O Assentamento Diamantina, além dos graves problemas acima mencionados, apresenta

também profundos problemas com relação à infraestrutura, afetando diretamente o

potencial produtivo do mesmo. Muitos destes se arrastam desde a desapropriação do

imóvel, como, por exemplo, o da estrada de acesso e o da água para irrigação. A estrada

de acesso é apontada pelos assentados como um dos grandes obstáculos para a

viabilidade econômica e social do assentamento, conforme registros fotográficos a

seguir.

Figura 01: Principal via de acesso ao Assentamento Diamantina, totalmente inundada a durante o inverno de 2009.
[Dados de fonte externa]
Definition wf_result (v : Version) (r : ResResultBody) : Prop :=
  match r with
  | ResVoid => True
  | ResRows rows => wf_result_rows v rows
  | ResSetKeyspace k => wf_short_string k
  | ResPrepared p => wf_result_prepared v p
  | ResSchemaChange s => wf_schema_change s
  end.
Definition ResResultBody_bytes (r : ResResultBody) : bytes :=
  match r with
  | ResVoid => ResultKind_serialize RkVoid
  | ResRows rows => ResultKind_serialize RkRows ++ BodyResResultRows_bytes rows
  | ResSetKeyspace k => ResultKind_serialize RkSetKeyspace ++ serialize_str k
  | ResPrepared p => ResultKind_serialize RkPrepared ++ BodyResResultPrepared_bytes p
  | ResSchemaChange s => ResultKind_serialize RkSchemaChange ++ SchemaChange_serialize s
  end.

Lemma wf_result_serialize v r : wf_result v r -> ResResultBody_serialize r = Ok (ResResultBody_bytes r).
Proof.
  destruct r as [|rows|k|p|s]; cbn [wf_result ResResultBody_serialize ResResultBody_bytes]; try done.
  - intros (_ & Hm & _). unfold BodyResResultRows_serialize. by rewrite wf_rows_metadata_asserts.
  - intros (_ & _ & _ & _ & _ & Hm). unfold BodyResResultPrepared_serialize. by rewrite wf_rows_metadata_asserts.
Qed.

#[export] Instance ResultKind_round_trip : RoundTrip ResultKind_from_cursor ResultKind_serialize (fun _ => True).
Proof. intros k rest _. by destruct k. Qed.

#[export] Instance ResResultBody_round_trip v :
  RoundTrip (ResResultBody_from_cursor v) ResResultBody_bytes (wf_result v).
Proof.
  intros r rest Hr. unfold ResResultBody_from_cursor.
  destruct r as [|rows|k|p|s]; cbn [wf_result ResResultBody_bytes] in *; rt_step; cbn [parse_body_from_cursor]; rt.
Qed.

(** C21: every well-formed RESULT body - void, rows with
    their metadata and arbitrarily nested column types, a keyspace name, a
    prepared statement (protocol 4 and 5), a schema change - serializes
    without failing one of the assertions of the serializer, and the bytes,
    whatever follows them, are read back as that body. *)
Theorem result_body_round_trip v r rest :
  wf_result v r ->
  exists bs, ResResultBody_serialize r = Ok bs /\ ResResultBody_from_cursor v (bs ++ rest) = Ok (r, rest).
Proof. intros H. exists (ResResultBody_bytes r). split; [by apply wf_result_serialize in H|by apply round_trip]. Qed.

(** The column-type parser is total and satisfies, on
    every input whether well-formed or not, the recursive equation of the
    source: read a type code, then the value that code prescribes, with the
    parser itself for the nested types.  The recursion bound of the model
    is never what decides the answer. *)
Theorem col_type_parser_unfolds i :
  ColTypeOption_from_cursor i =
  (let* id := ColType_from_cursor in
   let* value := ColTypeOption_value ColTypeOption_from_cursor id in
   rret (mkColTypeOption id value)) i.
Proof.
  unfold ColTypeOption_from_cursor at 1. cbn [ColTypeOption_fuel]. unfold ColTypeOption_step.
  apply rbind_ext. intros id j Hj%ColType_consumes.
  assert (Hv : agree (length j) (ColTypeOption_value (ColTypeOption_fuel (length i)) id)
                 (ColTypeOption_value ColTypeOption_from_cursor id)).
  { apply agree_value; [apply shrinks_fuel|]. intros k Hk. apply ColTypeOption_fuel_enough; lia. }
  unfold rbind. by rewrite Hv.
Qed.

(** ** [FromBytes] *)

(** The flags are written as an [int] of four bytes; [from_bytes] takes the
    eight of a [u64] and cannot read them. *)
Theorem rows_flags_from_bytes f : RowsMetadataFlags.wf f ->
  RowsMetadataFlags.from_bytes (RowsMetadataFlags.serialize f) = Err (EIo UnexpectedEof) /\
  RowsMetadataFlags.from_bytes (be_bytes 8 f) = Ok f.
Proof.
  intros [H0 H1]. change RowsMetadataFlags.all with 15 in H1. split.
  - unfold RowsMetadataFlags.from_bytes, try_u64_from_bytes, convert_to_array, RowsMetadataFlags.serialize, i32_serialize.
    rewrite length_be_bytes. done.
  - unfold RowsMetadataFlags.from_bytes, try_u64_from_bytes, convert_to_array. rewrite length_be_bytes. cbn [omap obind].
    rewrite bool_decide_true by done. cbn [omap obind]. rewrite be_uint_be_bytes, Z.mod_small by lia.
    rewrite as_i32_small by lia. unfold RowsMetadataFlags.from_bits, RowsMetadataFlags.from_bits_truncate.
    change RowsMetadataFlags.all with (Z.ones 4). rewrite Z.land_ones, Z.mod_small by lia. by rewrite Z.eqb_refl.
Qed.

Theorem col_type_from_bytes t : ColType_from_bytes (ColType_serialize t) = Ok t.
Proof. by destruct t; vm_compute. Qed.

(** ** Samples *)

Module ResultSamples.
Definition sample_type : ColTypeOption :=
  mkColTypeOption CtMap (Some (CMap (mkColTypeOption CtVarchar None)
    (mkColTypeOption CtList (Some (CList (mkColTypeOption CtTuple
      (Some (TupleType (mkCTuple [mkColTypeOption CtInt None; mkColTypeOption CtUuid None]))))))))).
Definition sample_metadata : RowsMetadata :=
  mkRowsMetadata RowsMetadataFlags.GLOBAL_TABLE_SPACE 1 None None
    (Some (mkTableSpec (lit "ks") (lit "t"))) [mkColSpec None (lit "c") sample_type].
Definition sample_rows : ResResultBody :=
  ResRows (mkResultRows sample_metadata 2 [[mkCBytes (Some [u8 1])]; [mkCBytes None]] V5).

Lemma result_body_round_trip_witness :
  wf_result V5 sample_rows /\
  exists bs, ResResultBody_serialize sample_rows = Ok bs /\
             ResResultBody_from_cursor V5 (bs ++ [u8 255]) = Ok (sample_rows, [u8 255]).
Proof.
  assert (H : wf_result V5 sample_rows).
  { cbn. repeat split; cbn; try done; try lia; eauto with cdrs_wf;
    repeat (constructor; cbn; repeat split; cbn; try done; try lia; eauto with cdrs_wf). }
  split; [exact H|]. exact (result_body_round_trip V5 sample_rows [u8 255] H).
Defined.

Lemma rows_flags_from_bytes_witness :
  RowsMetadataFlags.from_bytes (RowsMetadataFlags.serialize 5) = Err (EIo UnexpectedEof).
Proof. apply rows_flags_from_bytes. split; [discriminate|discriminate]. Defined.
End ResultSamples.
(** ** Witnesses *)

Module ReaderSamples.
#[local] Existing Instances uuid_bytes stored_lz4 stored_snap.
#[local] Instance order_z : HashIter Z := default_iter Z.
#[local] Instance order : HashIter bytes := default_iter bytes.
#[local] Instance order_addr : HashIter SocketAddr := default_iter SocketAddr.

Definition node : SocketAddr := mkSocketAddr (IpV4 [u8 127; u8 0; u8 0; u8 1]) 9042.
Definition use_ks : ResponseBody := RbResult (ResSetKeyspace (lit "ks")).
Definition fail : ResponseBody := RbError (mkErrorBody (lit "no") EtOverloaded).
Definition body_of (r : ResponseBody) : bytes := match ResponseBody_serialize r with Ok b => b | _ => [] end.
Definition envelope_of (r : ResponseBody) (sid : Z) : Envelope :=
  mkEnvelope V4 Response 0 (response_opcode r) sid (body_of r) None [].
Definition bytes_of (e : Envelope) : bytes := match encode_with e NoCompression with Ok b => b | _ => [] end.

Definition arriving : list (Envelope * ResponseBody * handler) :=
  [(envelope_of use_ks 4, use_ks, 1%nat); (envelope_of fail 3, fail, 2%nat)].
Definition stream : bytes := concat (map (fun p => bytes_of p.1.1) arriving).
Definition waiting : Reader :=
  mkReader (mkHandlers {[3 := 2%nat; 4 := 1%nat; 5 := 3%nat]} 6 []) KeyspaceHolder_new [].

Lemma use_ks_wf : wf_response V4 use_ks.
Proof. apply short_string_ok_wf. reflexivity. Qed.
Lemma fail_wf : wf_response V4 fail.
Proof. split; [apply short_string_ok_wf; reflexivity|done]. Qed.


Lemma reader_refines_connection_witness :
  run (rd_handlers waiting)
    (map (responded node) (filter (fun e => is_response e = true) [envelope_of use_ks 4; envelope_of RbReady (-1)]))
    (rd_handlers (handle_envelopes node true [envelope_of use_ks 4; envelope_of RbReady (-1)] waiting).2) /\
  server_events (handle_envelopes node true [envelope_of use_ks 4; envelope_of RbReady (-1)] waiting).2
  = [] ++ filter (fun e => is_event e = true) [envelope_of use_ks 4; envelope_of RbReady (-1)].
Proof.
  apply (reader_refines_connection node true [envelope_of use_ks 4; envelope_of RbReady (-1)] waiting
    (handle_envelopes node true [envelope_of use_ks 4; envelope_of RbReady (-1)] waiting).2). reflexivity.
Defined.

Lemma short_result_panics_witness :
  handle_envelope node true (mkEnvelope V4 Response 0 OpResult 4 [u8 0] None []) waiting = (Panic, waiting).
Proof.
  apply (short_result_panics node true (mkEnvelope V4 Response 0 OpResult 4 [u8 0] None []) waiting);
    [done|done|]. by vm_compute; repeat constructor.
Defined.

Definition sup : ResponseBody := RbSupported (mkBodyResSupported ∅).
Definition hello : Reader := mkReader (mkHandlers {[1 := 1%nat; 2 := 2%nat]} 3 []) KeyspaceHolder_new [].
Lemma sup_wf : wf_response V4 sup.
Proof. split; [by vm_compute|]. apply map_Forall_empty. Qed.

Lemma handshake_completes_witness :
  exists m', (forall fuel, (length (concat [bytes_of (envelope_of sup 1)] ++ bytes_of (envelope_of RbReady 2) ++ [u8 9]) < fuel)%nat ->
      start_reading_handshake_frames node NoCompression true fuel
        (concat [bytes_of (envelope_of sup 1)] ++ bytes_of (envelope_of RbReady 2) ++ [u8 9]) hello =
      (Ok [u8 9], mkReader m' KeyspaceHolder_new [])) /\
    fates m' = fates (rd_handlers hello) ++
      map (fun q => (q.2, Sent (Ok (with_encoded_flags q.1.1 NoCompression))))
        ([(envelope_of sup 1, sup, 1%nat)] ++ [(envelope_of RbReady 2, RbReady, 2%nat)]).
Proof.
  apply (handshake_completes node NoCompression true [(envelope_of sup 1, sup, 1%nat)] [bytes_of (envelope_of sup 1)]
           (envelope_of RbReady 2, RbReady, 2%nat) (bytes_of (envelope_of RbReady 2)) [u8 9] hello).
  - repeat constructor; by vm_compute.
  - repeat constructor; by vm_compute.
  - by vm_compute.
  - repeat constructor; by vm_compute.
  - repeat constructor; set_solver.
  - repeat constructor; try exact sup_wf; by vm_compute.
  - by vm_compute.
Defined.
End ReaderSamples.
Fonte: IRDSS (2011) Fonte: IRDSS (2011)

Outro grande problema deve-se a deficiência de infraestrutura hídrica no assentamento

para fins de irrigação, impossibilitando às famílias desenvolverem o potencial produtivo

da área, com foco no aproveitamento das águas subterrâneas para irrigação das culturas

agrícolas.

Em relação à gestão e organização do assentamento, diante das dificuldades enfrentadas

pelas famílias e das exigências institucionais para ter acesso ao crédito oficial e aos

serviços públicos essenciais, foi fundada, em 20 de setembro de 2005, a Associação

Nossa Senhora Aparecida do Projeto de Assentamento Diamantina e eleita a sua

primeira Diretoria. Porém as mudanças constantes dos membros da Diretoria

impulsionadas pela desistência frequente dos assentados, ao longo dos anos, vêm

gerando grandes problemas. A elevada rotatividade dos membros da diretoria da

associação torna sua ação intermitente.

Figura 02: Técnico da ATES, enfrentando as péssimas condições de acesso ao Assentamento Diamantina, para prestar assistência técnica as famílias (2009)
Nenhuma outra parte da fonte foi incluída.